REQUIRED WORK:
Your answer should be only the lines below from the one with "(** The constructor, with" to the one with "channel_ids config stream_id;", repeated exactly, ends included.

Collected data:
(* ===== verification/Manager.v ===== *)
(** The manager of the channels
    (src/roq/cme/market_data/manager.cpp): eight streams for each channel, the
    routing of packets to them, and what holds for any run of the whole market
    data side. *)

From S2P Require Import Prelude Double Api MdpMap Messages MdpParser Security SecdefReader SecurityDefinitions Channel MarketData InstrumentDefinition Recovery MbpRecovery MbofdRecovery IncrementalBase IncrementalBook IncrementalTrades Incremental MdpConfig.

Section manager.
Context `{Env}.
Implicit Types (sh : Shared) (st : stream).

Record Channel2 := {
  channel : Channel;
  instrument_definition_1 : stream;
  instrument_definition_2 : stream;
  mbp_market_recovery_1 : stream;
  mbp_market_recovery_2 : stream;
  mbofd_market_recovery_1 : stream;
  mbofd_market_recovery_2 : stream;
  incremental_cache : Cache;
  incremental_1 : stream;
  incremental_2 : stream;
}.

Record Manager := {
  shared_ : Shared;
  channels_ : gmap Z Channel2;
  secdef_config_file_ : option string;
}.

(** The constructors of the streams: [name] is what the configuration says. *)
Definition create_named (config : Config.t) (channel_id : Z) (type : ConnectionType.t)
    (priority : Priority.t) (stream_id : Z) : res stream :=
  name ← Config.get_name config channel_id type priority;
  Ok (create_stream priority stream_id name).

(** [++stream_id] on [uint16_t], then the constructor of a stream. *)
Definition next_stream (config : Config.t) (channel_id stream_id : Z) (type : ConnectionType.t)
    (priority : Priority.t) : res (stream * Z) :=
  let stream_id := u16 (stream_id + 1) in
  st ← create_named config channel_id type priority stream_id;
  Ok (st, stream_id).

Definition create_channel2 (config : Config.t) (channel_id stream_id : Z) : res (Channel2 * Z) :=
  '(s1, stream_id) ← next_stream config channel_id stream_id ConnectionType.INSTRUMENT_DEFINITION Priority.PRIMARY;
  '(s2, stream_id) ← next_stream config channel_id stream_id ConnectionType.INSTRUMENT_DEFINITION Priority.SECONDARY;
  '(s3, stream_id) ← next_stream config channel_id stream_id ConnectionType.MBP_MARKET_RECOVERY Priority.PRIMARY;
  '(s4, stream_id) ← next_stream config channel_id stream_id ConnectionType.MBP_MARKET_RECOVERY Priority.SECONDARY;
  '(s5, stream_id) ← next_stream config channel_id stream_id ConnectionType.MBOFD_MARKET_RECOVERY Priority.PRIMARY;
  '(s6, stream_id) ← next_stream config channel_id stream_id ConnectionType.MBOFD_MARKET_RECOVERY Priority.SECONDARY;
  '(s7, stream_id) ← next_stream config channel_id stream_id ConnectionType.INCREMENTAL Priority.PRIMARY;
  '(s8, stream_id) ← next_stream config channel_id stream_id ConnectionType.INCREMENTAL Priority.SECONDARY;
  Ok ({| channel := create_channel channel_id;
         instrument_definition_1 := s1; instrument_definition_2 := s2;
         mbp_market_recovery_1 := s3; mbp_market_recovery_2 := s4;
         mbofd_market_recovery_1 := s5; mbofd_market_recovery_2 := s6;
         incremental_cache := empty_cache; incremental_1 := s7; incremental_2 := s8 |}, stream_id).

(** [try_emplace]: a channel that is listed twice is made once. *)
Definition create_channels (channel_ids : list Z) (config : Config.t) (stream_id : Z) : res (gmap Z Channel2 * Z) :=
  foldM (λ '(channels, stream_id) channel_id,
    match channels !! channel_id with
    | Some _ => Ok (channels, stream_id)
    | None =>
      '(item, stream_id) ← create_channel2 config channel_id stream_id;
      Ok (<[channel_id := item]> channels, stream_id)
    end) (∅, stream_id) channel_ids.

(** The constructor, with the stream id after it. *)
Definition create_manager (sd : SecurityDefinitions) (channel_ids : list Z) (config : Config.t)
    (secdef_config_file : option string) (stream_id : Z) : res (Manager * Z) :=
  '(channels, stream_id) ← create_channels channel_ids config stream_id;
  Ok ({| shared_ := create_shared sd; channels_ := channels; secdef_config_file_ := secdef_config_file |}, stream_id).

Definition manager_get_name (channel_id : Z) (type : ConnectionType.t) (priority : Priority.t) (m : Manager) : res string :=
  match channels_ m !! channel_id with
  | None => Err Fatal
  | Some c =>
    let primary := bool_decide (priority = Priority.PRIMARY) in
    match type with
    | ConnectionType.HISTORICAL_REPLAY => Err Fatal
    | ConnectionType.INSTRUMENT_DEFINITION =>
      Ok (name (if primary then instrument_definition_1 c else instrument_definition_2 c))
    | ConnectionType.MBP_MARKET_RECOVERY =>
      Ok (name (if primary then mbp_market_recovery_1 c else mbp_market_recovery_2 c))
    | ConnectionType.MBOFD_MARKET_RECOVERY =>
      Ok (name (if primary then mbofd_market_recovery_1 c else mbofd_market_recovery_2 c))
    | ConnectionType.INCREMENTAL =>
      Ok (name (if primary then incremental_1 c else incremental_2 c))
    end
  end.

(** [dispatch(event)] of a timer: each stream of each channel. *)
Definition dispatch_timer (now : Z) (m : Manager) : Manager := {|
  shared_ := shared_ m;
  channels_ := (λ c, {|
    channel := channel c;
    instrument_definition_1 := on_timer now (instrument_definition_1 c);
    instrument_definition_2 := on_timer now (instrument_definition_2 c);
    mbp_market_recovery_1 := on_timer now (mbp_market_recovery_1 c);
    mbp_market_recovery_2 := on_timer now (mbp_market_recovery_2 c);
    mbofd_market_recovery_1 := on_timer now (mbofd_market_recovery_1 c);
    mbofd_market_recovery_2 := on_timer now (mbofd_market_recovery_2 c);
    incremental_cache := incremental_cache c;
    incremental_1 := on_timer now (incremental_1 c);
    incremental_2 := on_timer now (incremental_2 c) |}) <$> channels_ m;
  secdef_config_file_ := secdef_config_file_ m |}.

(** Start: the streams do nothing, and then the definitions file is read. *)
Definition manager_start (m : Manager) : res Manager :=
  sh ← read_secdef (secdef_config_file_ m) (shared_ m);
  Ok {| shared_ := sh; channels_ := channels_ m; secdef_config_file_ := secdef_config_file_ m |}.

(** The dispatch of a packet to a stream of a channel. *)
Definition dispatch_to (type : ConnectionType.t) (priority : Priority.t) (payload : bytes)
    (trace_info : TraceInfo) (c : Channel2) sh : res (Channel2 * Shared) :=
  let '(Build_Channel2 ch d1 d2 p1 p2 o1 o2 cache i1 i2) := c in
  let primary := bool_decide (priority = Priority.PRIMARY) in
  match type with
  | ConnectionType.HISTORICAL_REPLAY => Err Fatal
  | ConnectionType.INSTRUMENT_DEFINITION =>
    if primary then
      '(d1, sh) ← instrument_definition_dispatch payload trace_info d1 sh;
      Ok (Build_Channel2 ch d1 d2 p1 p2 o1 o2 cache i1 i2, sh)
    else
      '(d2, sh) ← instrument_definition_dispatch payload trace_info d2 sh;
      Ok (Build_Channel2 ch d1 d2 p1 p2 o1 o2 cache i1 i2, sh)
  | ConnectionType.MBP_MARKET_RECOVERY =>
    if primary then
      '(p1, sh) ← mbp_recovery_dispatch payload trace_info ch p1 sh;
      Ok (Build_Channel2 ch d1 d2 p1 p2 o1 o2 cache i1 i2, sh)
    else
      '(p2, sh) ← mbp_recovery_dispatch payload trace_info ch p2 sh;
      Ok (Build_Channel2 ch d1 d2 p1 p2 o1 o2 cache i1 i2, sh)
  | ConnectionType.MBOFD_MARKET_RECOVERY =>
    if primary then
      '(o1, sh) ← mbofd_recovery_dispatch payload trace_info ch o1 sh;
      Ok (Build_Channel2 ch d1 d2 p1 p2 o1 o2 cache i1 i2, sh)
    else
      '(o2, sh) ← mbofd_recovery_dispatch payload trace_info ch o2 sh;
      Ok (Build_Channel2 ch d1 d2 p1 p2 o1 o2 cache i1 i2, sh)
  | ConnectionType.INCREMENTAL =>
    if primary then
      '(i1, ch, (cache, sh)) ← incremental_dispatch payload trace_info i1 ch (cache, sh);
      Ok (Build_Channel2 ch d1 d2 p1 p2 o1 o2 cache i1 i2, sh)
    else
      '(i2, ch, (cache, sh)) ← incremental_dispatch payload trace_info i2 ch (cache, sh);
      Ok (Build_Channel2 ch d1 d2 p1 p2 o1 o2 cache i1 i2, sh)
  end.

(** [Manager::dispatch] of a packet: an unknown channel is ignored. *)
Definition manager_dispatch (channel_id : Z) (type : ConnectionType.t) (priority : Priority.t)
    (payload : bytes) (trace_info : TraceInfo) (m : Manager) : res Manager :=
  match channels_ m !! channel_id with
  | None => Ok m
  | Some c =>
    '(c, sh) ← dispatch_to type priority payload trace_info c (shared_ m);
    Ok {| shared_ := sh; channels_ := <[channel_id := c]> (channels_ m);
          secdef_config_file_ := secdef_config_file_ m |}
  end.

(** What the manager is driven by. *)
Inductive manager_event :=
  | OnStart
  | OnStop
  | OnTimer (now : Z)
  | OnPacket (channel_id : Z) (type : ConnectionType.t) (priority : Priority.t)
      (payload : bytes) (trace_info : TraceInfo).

TASK OUTPUT:
(** The constructor, with the stream id after it. *)
Definition create_manager (sd : SecurityDefinitions) (channel_ids : list Z) (config : Config.t)
    (secdef_config_file : option string) (stream_id : Z) : res (Manager * Z) :=
  '(channels, stream_id) ← create_channels channel_ids config stream_id;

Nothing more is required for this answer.